The smallest positive angle which satisfies the equation

Solution:

(a) $\frac{5 \pi}{6}$

Given;

$2 \sin ^{2} x+\sqrt{3} \cos x+1=0$

$\Rightarrow 2\left(1-\cos ^{2} x\right)+\sqrt{3} \cos x+1=0$

$\Rightarrow 2-2 \cos ^{2} x+\sqrt{3} \cos x+1=0$

$\Rightarrow 2 \cos ^{2} x-\sqrt{3} \cos x-3=0$

$\Rightarrow 2 \cos ^{2} x-2 \sqrt{3} \cos x+\sqrt{3} \cos x-3=0$

$\Rightarrow 2 \cos x(\cos x-\sqrt{3})+\sqrt{3}(\cos x-\sqrt{3})=0$

$\Rightarrow(2 \cos x+\sqrt{3})(\cos x-\sqrt{3})=0$

$\Rightarrow 2 \cos x+\sqrt{3}=0$ or, $\cos x-\sqrt{3}=0$

$\therefore \cos x=-\frac{\sqrt{3}}{2} \quad$ or, $\cos x=\sqrt{3}$ is not possible.

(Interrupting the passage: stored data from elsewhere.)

Definition direction_step (score : Score) (d : Direction) : Score :=
  let score :=
    fst (fold_left (row_step S(100, 100) (uninterrupted d)) row_lengths
                   (score, pieces_c pos Us)) in
  fst (fold_left (row_step S(50, 50) (with_holes d)) row_lengths
                 (score, pieces_c pos Us)).

Definition connect_part (score : Score) : Score :=
  if 0 <? connect_n pos then
    fold_left direction_step
              [NORTH; NORTH_EAST; EAST; SOUTH_EAST; SOUTH; SOUTH_WEST; WEST; NORTH_WEST]
              score
  else score.

Definition variant : Score :=
  connect_part (check_part (flag_part SCORE_ZERO)).

End Body.

End VariantTerm.

(** ** The meaning of the mobility score *)

Section MobilitySum.
Context {TH : TypesH} {BH : BitboardH}.
Variable pos : Position.

(** What the piece on [s] adds to [mobility[c]], for the mobility area [area]. *)
Definition mobility_step (area : Bitboard) (c : Color) (pt : PieceType) (acc : Score)
  (s : Square) : Score :=
  (acc + mobility_bonus pt (popcount (Z.land (piece_attacks pos c pt s) area)))%S.

(** The mobility bonuses of the pieces of [c] from the knight up to the
    king excluded, added up in the order of the piece lists. *)
Definition mobility_sum (area : Bitboard) (c : Color) : Score :=
  fold_left (fun acc pt => fold_left (mobility_step area c pt) (squares pos c pt) acc)
            (pt_range KNIGHT KING) SCORE_ZERO.

End MobilitySum.

(** ** Further examples on the 8x8 board *)

Module MoreExamples.

Definition board8 : BoardH :=
  {| Rank2BB := Chess.rank_bb 1; Rank3BB := Chess.rank_bb 2; Rank4BB := Chess.rank_bb 3;
     Rank5BB := Chess.rank_bb 4; Rank6BB := Chess.rank_bb 5; Rank7BB := Chess.rank_bb 6;
     NORTH_EAST := 9; SOUTH_EAST := -7; SOUTH_WEST := -9; NORTH_WEST := 7;
     pawn_attacks_bb := fun c b =>
       match c with
       | WHITE => Z.lor (Chess.shift 7 b) (Chess.shift 9 b)
       | BLACK => Z.lor (Chess.shift (-9) b) (Chess.shift (-7) b)
       end |}.

(** No flag rule, and no attackers reported. *)
Definition no_flag : FlagRule := {| flagPiece := NO_PIECE_TYPE; whiteFlag := 0; blackFlag := 0 |}.
Definition no_attackers : Square -> Bitboard := fun _ => 0.
Definition no_weak_pawns : Color -> Z := fun _ => 0.

(** Chess that is won by the third check. *)
Definition three_check : Variant :=
  {| maxRank := 7; maxFile := 7;
     pieceTypes := [PAWN; KNIGHT; BISHOP; ROOK; QUEEN; Chess.KING];
     promotionPieceTypes := [QUEEN; ROOK; BISHOP; KNIGHT];
     checking := true; mustCapture := false; pieceDrops := false;
     capturesToHand := false; shogiDoubledPawn := true;
     extinctionValue := 32002; maxCheckCount := 3; connectN := 0;
     dropRegion := fun _ _ => AllSquares |}.

(** The bare kings of three-check chess after White has given [n] checks. *)
Definition after_checks (n : Z) : Position :=
  let p := Examples.setup three_check WHITE Examples.bare_kings Examples.no_blockers
                          Examples.empty_hands SCORE_ZERO in
  {| board := board p; byTypeBB := byTypeBB p; byColorBB := byColorBB p;
     pieceCount := pieceCount p; pieceList := pieceList p;
     pieceCountInHand := pieceCountInHand p;
     sideToMove := sideToMove p; contempt := contempt p;
     st := {| nonPawnMaterial := nonPawnMaterial (st p);
              checksGiven := fun c => match c with WHITE => n | BLACK => 0 end;
              psq := psq (st p);
              blockersForKing := blockersForKing (st p) |};
     var := var p |}.

(** The finished tables of the queen raid. *)
Definition raid_tables : Evaluation :=
  snd (evaluation_tables (TH := Chess.types) (BH := Chess.bitboards)
         Examples.queen_raid Examples.queen_raid_pawns Examples.no_piece_terms
         Examples.blank).

(** An empty board, and a white knight put on e2. *)
Definition no_pieces : Mutable.Pieces :=
  {| Mutable.board := fun _ => NO_PIECE;
     Mutable.byTypeBB := fun _ => 0;
     Mutable.byColorBB := fun _ => 0;
     Mutable.pieceCount := fun _ _ => 0;
     Mutable.pieceList := fun _ _ _ => 64;
     Mutable.index := fun _ => 0;
     Mutable.pieceCountInHand := fun _ _ => 0 |}.

Definition knight_e2 : Mutable.Pieces :=
  Mutable.put_piece (BH := Chess.bitboards) (WHITE, KNIGHT) 12 no_pieces.

(** White: Ke1, Qe2, Ra2.  Black: Kh8, Re8.  The white queen is pinned on
    the e-file, and stands between the white rook and the squares f2 to h2. *)
Definition battery_pieces : list Examples.placement :=
  [ (4, (WHITE, Chess.KING)); (12, (WHITE, QUEEN)); (8, (WHITE, ROOK));
    (63, (BLACK, Chess.KING)); (60, (BLACK, ROOK)) ].
Definition battery : Position :=
  Examples.setup Examples.chess WHITE battery_pieces
        (fun c => match c with WHITE => Chess.SquareBB 12 | BLACK => 0 end)
        Examples.empty_hands SCORE_ZERO.

End MoreExamples.

(** * Properties *)

(** ** Bitboard algebra *)

Ltac bitwise :=
  apply Z.bits_inj'; intros ?n ?Hn;
  unfold bb_not;
  repeat (rewrite ?Z.land_spec, ?Z.lor_spec, ?Z.lxor_spec, ?Z.lnot_spec, ?Z.bits_0
            by assumption);
  repeat match goal with
         | |- context [Z.testbit ?x ?k] => destruct (Z.testbit x k)
         end;
  reflexivity.

Lemma bb_not_lor_l (a b : Bitboard) : Z.land (bb_not (Z.lor a b)) a = 0.
Proof. bitwise. Qed.

Lemma bb_not_lor_r (a b : Bitboard) : Z.land (bb_not (Z.lor a b)) b = 0.
Proof. bitwise. Qed.

Lemma land_0_mono (a b c : Bitboard) : Z.land a b = 0 -> Z.land a (Z.land b c) = 0.
Proof.
  intros H. rewrite Z.land_assoc, H. apply Z.land_0_l.
Qed.

Lemma testbit_of_land_0 (a b : Bitboard) (n : Z) :
  Z.land a b = 0 -> Z.testbit b n = true -> Z.testbit a n = false.
Proof.
  intros H Hb.
  assert (Hn : Z.testbit (Z.land a b) n = false) by (rewrite H; apply Z.bits_0).
  rewrite Z.land_spec, Hb, andb_true_r in Hn. exact Hn.
Qed.

Lemma upd_same {A : Type} (f : Color -> A) (c : Color) (v : A) : upd f c v c = v.
Proof. unfold upd. destruct c; reflexivity. Qed.

Lemma upd_other {A : Type} (f : Color -> A) (c : Color) (v : A) : upd f c v (opp c) = f (opp c).
Proof. unfold upd. destruct c; reflexivity. Qed.

Lemma upd_opp {A : Type} (f : Color -> A) (c : Color) (v : A) : upd f (opp c) v c = f c.
Proof. unfold upd. destruct c; reflexivity. Qed.

Lemma opp_involutive (c : Color) : opp (opp c) = c.
Proof. destruct c; reflexivity. Qed.

(** ** The attack tables: [initialize] *)

Section InitializeFacts.
Context {TH : TypesH} {BH : BitboardH}.
Variable pos : Position.
Variable pe : PawnsEntry.

(** The mobility area that [initialize<Us>] stores. *)
Lemma initialize_mobilityArea (Us : Color) (e : Evaluation) :
  mobilityArea (initialize pos pe Us e) Us =
  if must_capture pos then AllSquares
  else bb_not (Z.lor (Z.lor (Z.lor (low_or_blocked_pawns pos Us)
                                   (pieces_c_pt2 pos Us KING QUEEN))
                            (pawn_attacks pe (opp Us)))
                     (shift (Down Us) (pieces_c_pt pos (opp Us) SHOGI_PAWN))).
Proof.
  unfold initialize. destruct (king_safety_used pos Us); cbn; apply upd_same.
Qed.

(** C7, as amended: in a variant without mandatory captures, the mobility
    area that [initialize<Us>] computes contains no square of our king or
    queen and no square of a pawn of ours that is blocked or stands on the
    ranks of [LowRanks]. *)
Theorem mobility_area_excludes_own (Us : Color) (e : Evaluation) :
  must_capture pos = false ->
  Z.land (mobilityArea (initialize pos pe Us e) Us) (pieces_c_pt2 pos Us KING QUEEN) = 0
  /\ Z.land (mobilityArea (initialize pos pe Us e) Us) (low_or_blocked_pawns pos Us) = 0
  /\ (forall s, Z.testbit (pieces_c_pt2 pos Us KING QUEEN) s = true
                \/ Z.testbit (low_or_blocked_pawns pos Us) s = true ->
                Z.testbit (mobilityArea (initialize pos pe Us e) Us) s = false).
Proof.
  intros Hmc.
  assert (Hkq : Z.land (mobilityArea (initialize pos pe Us e) Us)
                       (pieces_c_pt2 pos Us KING QUEEN) = 0).
  { rewrite initialize_mobilityArea, Hmc. bitwise. }
  assert (Hpw : Z.land (mobilityArea (initialize pos pe Us e) Us)
                       (low_or_blocked_pawns pos Us) = 0).
  { rewrite initialize_mobilityArea, Hmc. bitwise. }
  split; [exact Hkq|]. split; [exact Hpw|].
  intros s [Hs | Hs].
  - exact (testbit_of_land_0 _ _ s Hkq Hs).
  - exact (testbit_of_land_0 _ _ s Hpw Hs).
Qed.
(** * Webhook reconciliation core of the Mercado Pago plugin for Better Auth

    A shallow embedding of [security.ts] (signature verifier, rate limiter,
    idempotency store, amount and metadata validators, error translation)
    and of the two variants of the plugin's [createPayment] and [webhook]
    endpoints: the marketplace variant of [server.ts] and the
    external-reference variant; then of [secureCompare],
    [ValidationRules.email] and four further endpoints of [server.ts]
    ([getOrCreateCustomer], [getPayment], [createSubscription] and
    [cancelSubscription]).

    Conventions.
    - A JavaScript string is represented by the bytes of its UTF-8 encoding
      ([string] of Rocq), which is what [Buffer.from] and [hmac.update] see;
      splitting on [","] and ["="], [startsWith] and concatenation commute
      with that encoding. Where the code units of a string matter (its
      [length], a regular expression, an unpaired surrogate), the string is
      the list of its UTF-16 code units and [Buffer.from] is written out.
    - A JavaScript [number] that carries an amount is a binary64 float
      ([PrimFloat.float]); clock readings and counters are integers ([Z]).
    - An exception is an explicit outcome [Throw e]; every endpoint is run
      against an explicit world (stores, tables, trace of effects) and an
      explicit environment (clock readings, answers of the provider, whether
      a user callback throws). *)

From Stdlib Require Import ZArith List String Ascii Bool Lia DecimalString.
From Stdlib Require Import Floats.PrimFloat.
From Stdlib Require Floats.FloatAxioms Floats.SpecFloat Floats.FloatOps.
From stdpp Require Import gmap strings list fin_maps.

Set Warnings "-inexact-float,-register-all".

(** ** Outcomes: a value or a thrown exception *)

Inductive Status :=
| BAD_REQUEST | UNAUTHORIZED | FORBIDDEN | NOT_FOUND
| TOO_MANY_REQUESTS | INTERNAL_SERVER_ERROR.

(** A value thrown by an external collaborator (the provider's SDK, the
    persistence adapter, a user callback): an object whose [status], [code]
    and [message] may each be missing. *)
Module MpError.
Record t := { status : option Z; code : option string; message : option string }.
End MpError.

Inductive Exn :=
| RangeError                                  (* thrown by [crypto.timingSafeEqual] *)
| APIError (type : Status) (message : string) (* better-auth's [APIError] *)
| Foreign (error : MpError.t).

Inductive Outcome (A : Type) :=
| Return (a : A)
| Throw (e : Exn).
Arguments Return {A} a.
Arguments Throw {A} e.

Definition is_api_error (e : Exn) : bool :=
  match e with APIError _ _ => true | _ => false end.

(** ** node:crypto — SHA-256 (FIPS 180-4), HMAC (RFC 2104), timingSafeEqual *)

Module Crypto.
Local Open Scope Z_scope.

Definition w32 (x : Z) : Z := x mod 2 ^ 32.
Definition rotr (n x : Z) : Z := Z.lor (Z.shiftr x n) (w32 (Z.shiftl x (32 - n))).
Definition shr (n x : Z) : Z := Z.shiftr x n.
Definition Ch (x y z : Z) : Z := Z.lxor (Z.land x y) (Z.land (w32 (Z.lnot x)) z).
Definition Maj (x y z : Z) : Z :=
  Z.lxor (Z.lxor (Z.land x y) (Z.land x z)) (Z.land y z).
Definition bsig0 (x : Z) : Z := Z.lxor (Z.lxor (rotr 2 x) (rotr 13 x)) (rotr 22 x).
Definition bsig1 (x : Z) : Z := Z.lxor (Z.lxor (rotr 6 x) (rotr 11 x)) (rotr 25 x).
Definition ssig0 (x : Z) : Z := Z.lxor (Z.lxor (rotr 7 x) (rotr 18 x)) (shr 3 x).
Definition ssig1 (x : Z) : Z := Z.lxor (Z.lxor (rotr 17 x) (rotr 19 x)) (shr 10 x).

(** The round constants are the first 32 bits of the fractional parts of
    the cube roots of the first 64 primes, the initial hash value those of
    the square roots of the first 8 primes. *)
Definition is_prime (n : Z) : bool :=
  forallb (fun d => negb (n mod Z.of_nat d =? 0)) (seq 2 (Z.to_nat n - 2)).
(** The [catch] of [loadCacheFromFile]. *)
Definition file_catch (err : exn) (c : cache) : cache :=
  if bool_decide (err = ENOENT) then c else emit_error err c.

Definition loadCacheFromFile (cfg : config) (now : nat) (r : read_result)
    (c : cache) : cache :=
  match r with
  | ReadError err => file_catch err c
  | ReadOk f =>
      match parse_file f with
      | Throw err => file_catch err c
      | Ok mapData =>
          match setData cfg FromFile mapData now c with
          | Throw err => file_catch err c
          | Ok c1 =>
              match mapData_length mapData with
              | Throw err => file_catch err c1
              | Ok _ => c1
              end
          end
      end
  end.

(** ** The event loop *)

(** The callbacks that reach the cache after [startCache]: the query of a
    refresh cycle (the first one or a tick of the timer) calls back, or
    the read of the snapshot file does.  Each carries the time [new Date()]
    would give. *)
Inductive completion :=
| DbDone (now : nat) (q : query_result) (wr : option exn)
| FileDone (now : nat) (r : read_result).

(** [startCache] starts [loadCacheFromFile] only when [shouldSaveToFile]
    is set. *)
Definition step (cfg : config) (c : cache) (ev : completion) : cache :=
  match ev with
  | DbDone now q wr => loadFromDatabaseAndSaveToFile cfg now q wr c
  | FileDone now r =>
      if shouldSaveToFile cfg then loadCacheFromFile cfg now r c else c
  end.

Definition run (cfg : config) (evs : list completion) (c : cache) : cache :=
  foldl (step cfg) c evs.

(** ** The timer: [startCache] and [destroy] *)

(** The instance with what it has under way: whether the interval
    [startCache] set is still set ([reloadTimer]), how many refresh cycles
    have issued their query and wait for its callback, and whether the read
    of the snapshot file is under way. *)
Record instance := Instance {
  state : cache;
  reloadTimer : bool;
  queries : nat;
  reading : bool;
}.

(** [startCache]: the first cycle issues its query, the interval is set,
    and the snapshot file is read when [shouldSaveToFile] is set. *)
Definition startCache (cfg : config) : instance :=
  Instance new_cache true 1 (shouldSaveToFile cfg).

(** [destroy]: [clearInterval(this.reloadTimer)], and nothing else. *)
Definition destroy (i : instance) : instance :=
  Instance (state i) false (queries i) (reading i).

(** What happens to an instance: the interval fires, one of the callbacks
    it waits for comes, or the caller destroys it. *)
Inductive occurrence :=
| Tick
| Callback (ev : completion)
| Destroy.

(** One occurrence; [None] when it cannot happen: the interval fires only
    while it is set, and a callback comes only for a query or a read that
    is under way. *)
Definition occur (cfg : config) (i : instance) (o : occurrence) : option instance :=
  match o with
  | Tick =>
      if reloadTimer i
      then Some (Instance (state i) true (S (queries i)) (reading i))
      else None
  | Callback (DbDone now q wr) =>
      match queries i with
      | O => None
      | S n =>
          Some (Instance (loadFromDatabaseAndSaveToFile cfg now q wr (state i))
                         (reloadTimer i) n (reading i))
      end
  | Callback (FileDone now r) =>
      if reading i
      then Some (Instance (loadCacheFromFile cfg now r (state i))
                          (reloadTimer i) (queries i) false)
      else None
  | Destroy => Some (destroy i)
  end.

Fixpoint occurs (cfg : config) (i : instance) (os : list occurrence)
    : option instance :=
  match os with
  | [] => Some i
  | o :: os' =>
      match occur cfg i o with
      | Some i' => occurs cfg i' os'
      | None => None
      end
  end.

(** The callbacks among the occurrences, in order. *)
Definition callbacks (os : list occurrence) : list completion :=
  omap (λ o, match o with Callback ev => Some ev | _ => None end) os.

Definition is_DbDone (ev : completion) : bool :=
  match ev with DbDone _ _ _ => true | FileDone _ _ => false end.

Definition is_Tick (o : occurrence) : bool :=
  match o with Tick => true | _ => false end.

(** How many times the interval fires among the occurrences. *)
Definition ticks (os : list occurrence) : nat :=
  length (filter (λ o, is_Tick o = true) os).

(** How many times the read of the snapshot file completes. *)
Definition reads_completed (os : list occurrence) : nat :=
  length (filter (λ ev, is_DbDone ev = false) (callbacks os)).

(** How many refresh cycles complete among the occurrences. *)
Definition cycles_completed (os : list occurrence) : nat :=
  length (filter (λ ev, is_DbDone ev = true) (callbacks os)).

(** ** The read operations *)

(** [cloneArray]. *)
Definition cloneArray (items : list item) (h : store) : result (nat * store) :=
  if bool_decide (length items = 0) then Ok (new_arr [] h)
  else js ← stringify_items h items; Ok (parse_array js h).

(** [getValues]: the new array, and the store with the copies in it. *)
Definition getValues (key : value) (c : cache) : result (nat * store) :=
  match map_get (data c) key with
  | None => Ok (new_arr [] (mem c))
  | Some itemValues =>
      if bool_decide (length (arr (mem c) itemValues) = 0)
      then Ok (new_arr [] (mem c))
      else cloneArray (arr (mem c) itemValues) (mem c)
  end.

(** [getFirstValue]: the copy of the first record, or [null]. *)
Definition getFirstValue (key : value) (c : cache) : result (item * store) :=
  match map_get (data c) key with
  | None => Ok (IPrim PNull, mem c)
  | Some itemValues =>
      if bool_decide (length (arr (mem c) itemValues) = 0)
      then Ok (IPrim PNull, mem c)
      else
        '(a, h) ← cloneArray [elem (mem c) itemValues 0] (mem c);
        Ok (elem h a 0, h)
  end.

(** [getAll].  The records of every key are put in one array, which
    [cloneArray] copies.  [items.push(...itemValues)] passes the records of
    a key as arguments, and an engine throws a [RangeError] when they are
    more than it can pass; that limit is the engine's and the model has
    none, here and at the spreads of lines 96 and 134: what is stated of
    [getAll] is stated of the calls that return. *)
Definition getAll (c : cache) : result (nat * store) :=
  cloneArray (concat (map (λ e, arr (mem c) e.2) (data c))) (mem c).

(** [ensureCacheReady]: [await this.loadDataPromise] lets the caller go on
    exactly when the promise is resolved. *)
Definition ensureCacheReady (c : cache) : bool := loadDataPromise c.

(** ** Notions the statements use *)

(** The records of array [a], by value. *)
Definition view_array (h : store) (a : nat) : list value := map (view h) (arr h a).

(** What a caller observes of the three read operations, by value. *)
Definition lookup (key : value) (c : cache) : result (list value) :=
  '(a, h) ← getValues key c; Ok (view_array h a).

Definition lookupFirst (key : value) (c : cache) : result value :=
  '(r, h) ← getFirstValue key c; Ok (view h r).

Definition lookupAll (c : cache) : result (list value) :=
  '(a, h) ← getAll c; Ok (view_array h a).

(** Mapper [f] is called on every row, in order, each call in the store
    the calls before it left, and the pairs it returns are collected in
    order; the first call that throws ends the cycle. *)
Inductive mapped_by (f : item → store → result (list mapItem * store))
    : store → list item → result (list mapItem * store) → Prop :=
| mapped_nil h :
    mapped_by f h [] (Ok ([], h))
| mapped_throw h row rows e :
    f row h = Throw e →
    mapped_by f h (row :: rows) (Throw e)
| mapped_cons h row rows its h1 rest h2 :
    f row h = Ok (its, h1) →
    mapped_by f h1 rows (Ok (rest, h2)) →
    mapped_by f h (row :: rows) (Ok (its ++ rest, h2))
| mapped_cons_throw h row rows its h1 e :
    f row h = Ok (its, h1) →
    mapped_by f h1 rows (Throw e) →
    mapped_by f h (row :: rows) (Throw e).

(** A single-row mapper, seen as a mapper that returns one pair. *)
Definition one_pair (g : item → store → result (mapItem * store))
    : item → store → result (list mapItem * store) :=
  λ row h, '(it, h1) ← g row h; Ok ([it], h1).

(** The error a refresh cycle hands to [emit('error', ...)], if any. *)
Definition cycle_error (cfg : config) (now : nat) (q : query_result)
    (wr : option exn) (c : cache) : option exn :=
  match loadFromDatabase cfg now q c with
  | Throw err => Some err
  | Ok c1 =>
      if shouldSaveToFile cfg then
        match saveToFile wr c1 with
        | Throw err => Some err
        | Ok _ => None
        end
      else None
  end.

(** A record whose object, if it is one, exists in the store. *)
Definition closed_item (h : store) (r : item) : Prop :=
  match r with
  | IPrim _ => True
  | IObj o => o < length (objs h)
  end.

(** [r'] is an object the constructor made: [new Item(x)] for some [x]. *)
Definition constructed (cls : ctor) (h' : store) (r' : item) : Prop :=
  ∃ o x d, r' = IObj o ∧ objs h' !! o = Some d ∧ cls x = Ok d.

(** [r'] is the object [new Item(r)] made, [r] being a record of [h]. *)
Definition constructed_from (cls : ctor) (h h' : store) (r r' : item) : Prop :=
  ∃ o d, r' = IObj o ∧ objs h' !! o = Some d ∧ cls (view h r) = Ok d.

(** Every record the Index holds was made by the constructor. *)
Definition all_constructed (cls : ctor) (h : store) (m : jsmap) : Prop :=
  ∀ k a r, (k, a) ∈ m → r ∈ arr h a → constructed cls h r.

(** The records a mapper value stands for. *)
Definition elements (h : store) (v : mvalue) : list item :=
  match v with
  | Scalar r => [r]
  | Seq a => arr h a
  end.

(** Lines 110-120, by their effect: from store [h] the loop body reaches
    store [h1] holding in [dataValue] the records [c].  Without a
    constructor nothing changes; with one, [c] are new objects, one for
    each record of the value, and an array value holds them in place of
    its elements. *)
Definition constructs (Item : option ctor) (v : mvalue) (h h1 : store)
    (c : list item) : Prop :=
  length (arrs h1) = length (arrs h)
  ∧ (∀ b, v ≠ Seq b → arr h1 b = arr h b)
  ∧ (∀ a, v = Seq a → arr h1 a = c)
  ∧ match Item with
    | None => h1 = h ∧ c = elements h v
    | Some cls =>
        ∃ ds, objs h1 = objs h ++ ds
              ∧ c = IObj <$> seq (length (objs h)) (length ds)
              ∧ Forall2 (λ r d, ∃ x, cls x = Ok d
                                     ∧ (closed_item h r → x = view h r))
                        (elements h v) ds
    end.

(** Lines 122-136, by their effect: the records [c] are appended to the
    array of the key, or become its array. *)
Definition merges (k : value) (v : mvalue) (c : list item) (h1 : store)
    (m : jsmap) (h' : store) (m' : jsmap) : Prop :=
  match map_get m k with
  | Some b => m' = m ∧ h' = push b c h1
  | None =>
      match v with
      | Scalar _ => h' = (new_arr c h1).2 ∧ m' = map_set m k (length (arrs h1))
      | Seq a => h' = h1 ∧ m' = map_set m k a
      end
  end.

Global Instance item_eq_dec : EqDecision item.
Proof. solve_decision. Defined.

$\Rightarrow \cos x=\cos \left(\frac{5 \pi}{6}\right)$

$\Rightarrow x=2 n \pi \pm \frac{5 \pi}{6}, n \in Z$

For $n=0$, the value of $x$ is $\pm \frac{5 \pi}{6}$.

Hence, the smallest positive angle is $\frac{5 \pi}{6}$.